The data

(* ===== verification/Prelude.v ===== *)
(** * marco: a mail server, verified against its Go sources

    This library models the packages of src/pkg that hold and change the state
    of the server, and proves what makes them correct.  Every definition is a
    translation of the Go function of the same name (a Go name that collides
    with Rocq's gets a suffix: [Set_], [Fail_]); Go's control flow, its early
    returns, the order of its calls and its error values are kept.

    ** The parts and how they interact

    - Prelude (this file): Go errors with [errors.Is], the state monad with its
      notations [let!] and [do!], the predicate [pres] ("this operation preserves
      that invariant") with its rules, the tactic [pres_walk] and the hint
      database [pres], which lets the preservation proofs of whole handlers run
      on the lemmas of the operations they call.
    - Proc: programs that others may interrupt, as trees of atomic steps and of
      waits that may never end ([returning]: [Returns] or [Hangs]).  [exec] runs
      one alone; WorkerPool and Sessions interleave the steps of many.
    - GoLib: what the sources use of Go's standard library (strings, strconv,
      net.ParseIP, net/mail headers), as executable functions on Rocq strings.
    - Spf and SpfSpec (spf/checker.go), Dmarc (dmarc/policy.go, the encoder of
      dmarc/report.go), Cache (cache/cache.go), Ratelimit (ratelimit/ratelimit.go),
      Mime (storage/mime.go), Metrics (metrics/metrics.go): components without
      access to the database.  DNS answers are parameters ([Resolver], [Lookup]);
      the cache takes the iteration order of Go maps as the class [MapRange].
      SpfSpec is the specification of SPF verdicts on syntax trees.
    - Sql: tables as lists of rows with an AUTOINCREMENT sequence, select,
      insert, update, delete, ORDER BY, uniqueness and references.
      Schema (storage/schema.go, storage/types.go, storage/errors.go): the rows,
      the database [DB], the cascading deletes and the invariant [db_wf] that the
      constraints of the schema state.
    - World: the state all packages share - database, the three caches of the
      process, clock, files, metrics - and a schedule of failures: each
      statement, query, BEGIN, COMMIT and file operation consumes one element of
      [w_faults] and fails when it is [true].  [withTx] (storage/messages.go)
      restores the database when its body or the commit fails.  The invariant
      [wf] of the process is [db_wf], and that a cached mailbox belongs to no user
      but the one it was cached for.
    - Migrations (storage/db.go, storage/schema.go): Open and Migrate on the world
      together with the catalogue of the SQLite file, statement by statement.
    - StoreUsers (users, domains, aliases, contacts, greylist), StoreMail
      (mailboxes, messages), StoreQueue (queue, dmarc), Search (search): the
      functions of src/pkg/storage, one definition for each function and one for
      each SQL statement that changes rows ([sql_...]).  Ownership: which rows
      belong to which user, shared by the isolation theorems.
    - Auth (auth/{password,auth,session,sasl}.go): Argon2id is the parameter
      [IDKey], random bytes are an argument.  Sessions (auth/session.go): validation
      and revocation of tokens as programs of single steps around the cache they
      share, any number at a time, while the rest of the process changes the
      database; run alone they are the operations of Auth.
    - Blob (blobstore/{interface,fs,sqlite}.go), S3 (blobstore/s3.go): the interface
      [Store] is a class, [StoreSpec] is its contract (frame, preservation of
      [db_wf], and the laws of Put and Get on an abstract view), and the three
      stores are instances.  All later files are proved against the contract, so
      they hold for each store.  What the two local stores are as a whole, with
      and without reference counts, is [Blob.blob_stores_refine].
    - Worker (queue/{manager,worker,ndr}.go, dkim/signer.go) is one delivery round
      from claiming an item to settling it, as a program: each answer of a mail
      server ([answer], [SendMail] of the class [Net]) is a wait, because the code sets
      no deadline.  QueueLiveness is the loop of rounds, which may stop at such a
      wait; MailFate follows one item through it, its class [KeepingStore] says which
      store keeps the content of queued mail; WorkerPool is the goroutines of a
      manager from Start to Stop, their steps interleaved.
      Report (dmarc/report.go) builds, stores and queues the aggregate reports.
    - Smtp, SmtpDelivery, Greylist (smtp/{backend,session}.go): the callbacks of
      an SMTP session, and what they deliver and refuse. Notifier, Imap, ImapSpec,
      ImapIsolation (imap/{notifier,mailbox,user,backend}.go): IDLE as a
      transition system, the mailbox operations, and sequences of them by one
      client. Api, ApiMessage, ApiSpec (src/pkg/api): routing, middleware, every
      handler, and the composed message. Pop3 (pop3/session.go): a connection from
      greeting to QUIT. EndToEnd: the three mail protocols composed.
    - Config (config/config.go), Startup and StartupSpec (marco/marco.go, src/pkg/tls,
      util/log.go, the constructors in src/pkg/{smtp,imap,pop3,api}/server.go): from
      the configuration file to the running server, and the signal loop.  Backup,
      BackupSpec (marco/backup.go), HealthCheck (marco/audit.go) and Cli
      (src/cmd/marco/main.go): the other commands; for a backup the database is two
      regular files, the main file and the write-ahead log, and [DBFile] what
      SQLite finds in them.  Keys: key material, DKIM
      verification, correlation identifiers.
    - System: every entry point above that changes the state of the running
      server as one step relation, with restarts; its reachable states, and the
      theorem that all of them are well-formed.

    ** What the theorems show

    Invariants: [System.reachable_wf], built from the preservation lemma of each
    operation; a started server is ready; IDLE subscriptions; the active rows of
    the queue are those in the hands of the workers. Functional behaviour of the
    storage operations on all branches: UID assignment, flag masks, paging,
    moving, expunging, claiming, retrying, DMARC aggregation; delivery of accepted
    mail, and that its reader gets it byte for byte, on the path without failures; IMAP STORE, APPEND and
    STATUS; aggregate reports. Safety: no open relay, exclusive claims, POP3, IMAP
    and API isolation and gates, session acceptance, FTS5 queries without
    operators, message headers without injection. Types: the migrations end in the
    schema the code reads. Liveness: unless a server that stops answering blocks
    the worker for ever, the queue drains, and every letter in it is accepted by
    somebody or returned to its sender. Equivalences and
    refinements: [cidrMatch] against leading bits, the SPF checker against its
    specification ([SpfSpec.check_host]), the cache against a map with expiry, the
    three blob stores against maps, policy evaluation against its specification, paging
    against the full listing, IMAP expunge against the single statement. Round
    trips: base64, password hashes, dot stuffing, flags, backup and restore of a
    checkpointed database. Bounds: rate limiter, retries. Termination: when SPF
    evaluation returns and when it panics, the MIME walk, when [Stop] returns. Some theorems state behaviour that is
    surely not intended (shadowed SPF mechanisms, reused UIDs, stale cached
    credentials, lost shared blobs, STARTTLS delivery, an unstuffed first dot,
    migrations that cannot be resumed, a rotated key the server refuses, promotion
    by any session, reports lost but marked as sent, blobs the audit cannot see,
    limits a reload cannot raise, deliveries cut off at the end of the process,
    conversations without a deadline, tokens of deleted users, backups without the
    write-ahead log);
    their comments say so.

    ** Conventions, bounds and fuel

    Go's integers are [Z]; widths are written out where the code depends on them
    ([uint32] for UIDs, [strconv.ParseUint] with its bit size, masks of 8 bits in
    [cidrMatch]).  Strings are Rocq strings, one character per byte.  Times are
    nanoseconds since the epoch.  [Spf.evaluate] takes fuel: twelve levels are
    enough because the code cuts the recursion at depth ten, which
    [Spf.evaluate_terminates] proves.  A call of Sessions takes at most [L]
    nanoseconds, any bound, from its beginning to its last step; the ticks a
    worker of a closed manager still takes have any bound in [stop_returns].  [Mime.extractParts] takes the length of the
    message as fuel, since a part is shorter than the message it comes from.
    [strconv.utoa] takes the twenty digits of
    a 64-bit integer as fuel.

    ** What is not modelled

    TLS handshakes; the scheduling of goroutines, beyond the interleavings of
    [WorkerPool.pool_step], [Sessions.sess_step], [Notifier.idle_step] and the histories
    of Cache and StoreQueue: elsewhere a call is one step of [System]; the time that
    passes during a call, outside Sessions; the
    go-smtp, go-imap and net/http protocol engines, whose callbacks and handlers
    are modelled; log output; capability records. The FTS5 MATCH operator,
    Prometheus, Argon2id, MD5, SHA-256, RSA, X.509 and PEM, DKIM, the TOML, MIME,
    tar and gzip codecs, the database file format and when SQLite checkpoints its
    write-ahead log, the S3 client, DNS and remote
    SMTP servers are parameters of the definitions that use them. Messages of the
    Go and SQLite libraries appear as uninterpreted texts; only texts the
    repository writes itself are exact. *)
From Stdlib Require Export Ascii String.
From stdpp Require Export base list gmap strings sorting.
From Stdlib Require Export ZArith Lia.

---

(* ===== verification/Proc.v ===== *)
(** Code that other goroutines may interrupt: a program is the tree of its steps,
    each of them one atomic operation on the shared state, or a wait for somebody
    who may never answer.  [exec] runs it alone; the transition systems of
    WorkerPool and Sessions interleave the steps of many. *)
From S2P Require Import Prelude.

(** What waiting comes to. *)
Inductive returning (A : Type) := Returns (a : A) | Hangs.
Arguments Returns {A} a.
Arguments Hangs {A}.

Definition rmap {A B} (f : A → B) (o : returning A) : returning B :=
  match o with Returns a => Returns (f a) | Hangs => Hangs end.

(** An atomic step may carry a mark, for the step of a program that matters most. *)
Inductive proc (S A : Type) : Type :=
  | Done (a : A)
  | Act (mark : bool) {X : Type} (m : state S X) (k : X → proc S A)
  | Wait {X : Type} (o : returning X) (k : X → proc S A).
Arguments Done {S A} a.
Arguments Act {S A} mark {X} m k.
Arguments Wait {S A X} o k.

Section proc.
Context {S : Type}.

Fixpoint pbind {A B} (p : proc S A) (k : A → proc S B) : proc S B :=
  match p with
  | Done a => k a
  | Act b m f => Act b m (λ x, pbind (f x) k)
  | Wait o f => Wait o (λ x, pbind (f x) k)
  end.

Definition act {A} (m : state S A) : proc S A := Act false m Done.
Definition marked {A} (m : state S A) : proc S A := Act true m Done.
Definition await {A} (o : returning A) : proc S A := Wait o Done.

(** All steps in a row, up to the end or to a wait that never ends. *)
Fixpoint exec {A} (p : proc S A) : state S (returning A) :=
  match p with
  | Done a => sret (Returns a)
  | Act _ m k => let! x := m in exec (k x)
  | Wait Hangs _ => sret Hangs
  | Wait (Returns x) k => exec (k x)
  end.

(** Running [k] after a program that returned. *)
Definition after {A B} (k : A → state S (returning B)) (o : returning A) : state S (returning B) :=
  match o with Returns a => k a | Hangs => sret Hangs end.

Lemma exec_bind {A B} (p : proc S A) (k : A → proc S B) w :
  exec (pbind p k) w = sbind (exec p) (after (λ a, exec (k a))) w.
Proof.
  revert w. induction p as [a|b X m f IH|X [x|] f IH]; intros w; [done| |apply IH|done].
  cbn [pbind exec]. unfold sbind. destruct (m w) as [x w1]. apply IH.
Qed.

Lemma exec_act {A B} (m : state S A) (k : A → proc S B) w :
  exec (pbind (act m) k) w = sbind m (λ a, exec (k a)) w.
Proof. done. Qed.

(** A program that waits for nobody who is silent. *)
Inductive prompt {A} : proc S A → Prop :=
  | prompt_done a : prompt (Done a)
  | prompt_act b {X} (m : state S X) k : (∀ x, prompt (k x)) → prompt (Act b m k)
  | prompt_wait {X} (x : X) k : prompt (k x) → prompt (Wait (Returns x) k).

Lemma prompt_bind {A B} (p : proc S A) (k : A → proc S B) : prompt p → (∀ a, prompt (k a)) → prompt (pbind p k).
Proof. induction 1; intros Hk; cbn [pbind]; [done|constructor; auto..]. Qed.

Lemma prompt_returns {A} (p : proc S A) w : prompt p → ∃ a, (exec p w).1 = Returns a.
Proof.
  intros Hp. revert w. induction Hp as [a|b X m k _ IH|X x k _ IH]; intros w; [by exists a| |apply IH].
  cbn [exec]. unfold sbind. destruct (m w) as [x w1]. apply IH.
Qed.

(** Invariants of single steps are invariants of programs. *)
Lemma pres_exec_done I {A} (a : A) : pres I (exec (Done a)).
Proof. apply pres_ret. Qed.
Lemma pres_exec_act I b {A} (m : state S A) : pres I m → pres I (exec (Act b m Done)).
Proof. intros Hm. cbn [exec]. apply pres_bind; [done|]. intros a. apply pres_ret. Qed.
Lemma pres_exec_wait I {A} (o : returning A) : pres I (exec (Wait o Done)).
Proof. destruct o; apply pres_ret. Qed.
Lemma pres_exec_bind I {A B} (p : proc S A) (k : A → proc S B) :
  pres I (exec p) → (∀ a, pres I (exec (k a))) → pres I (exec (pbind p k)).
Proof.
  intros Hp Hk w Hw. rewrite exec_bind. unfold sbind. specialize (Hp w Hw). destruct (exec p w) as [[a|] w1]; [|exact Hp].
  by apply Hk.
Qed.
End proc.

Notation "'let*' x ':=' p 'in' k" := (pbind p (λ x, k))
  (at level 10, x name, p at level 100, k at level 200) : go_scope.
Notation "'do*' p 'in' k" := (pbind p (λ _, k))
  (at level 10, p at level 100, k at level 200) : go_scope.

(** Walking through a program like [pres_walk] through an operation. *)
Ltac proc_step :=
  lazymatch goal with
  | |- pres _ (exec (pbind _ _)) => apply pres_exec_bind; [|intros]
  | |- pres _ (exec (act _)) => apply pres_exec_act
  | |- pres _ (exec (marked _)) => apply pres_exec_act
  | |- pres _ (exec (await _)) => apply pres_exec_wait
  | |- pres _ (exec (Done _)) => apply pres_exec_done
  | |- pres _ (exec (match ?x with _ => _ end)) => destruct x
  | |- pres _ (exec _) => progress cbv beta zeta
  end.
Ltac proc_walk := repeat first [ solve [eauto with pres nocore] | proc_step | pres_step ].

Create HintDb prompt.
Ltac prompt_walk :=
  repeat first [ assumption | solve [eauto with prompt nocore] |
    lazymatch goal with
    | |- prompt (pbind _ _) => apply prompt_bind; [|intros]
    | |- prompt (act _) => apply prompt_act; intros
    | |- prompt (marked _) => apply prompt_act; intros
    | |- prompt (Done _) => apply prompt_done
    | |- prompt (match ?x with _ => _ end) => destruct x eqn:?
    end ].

Exercise requirements
Above are the records; print exactly the lines from the line with "(* ===== verification/Prelude.v ===== *)" to the line with "and the hint", including both, and nothing else.

Finished task
(* ===== verification/Prelude.v ===== *)
(** * marco: a mail server, verified against its Go sources

    This library models the packages of src/pkg that hold and change the state
    of the server, and proves what makes them correct.  Every definition is a
    translation of the Go function of the same name (a Go name that collides
    with Rocq's gets a suffix: [Set_], [Fail_]); Go's control flow, its early
    returns, the order of its calls and its error values are kept.

    ** The parts and how they interact

    - Prelude (this file): Go errors with [errors.Is], the state monad with its
      notations [let!] and [do!], the predicate [pres] ("this operation preserves
      that invariant") with its rules, the tactic [pres_walk] and the hint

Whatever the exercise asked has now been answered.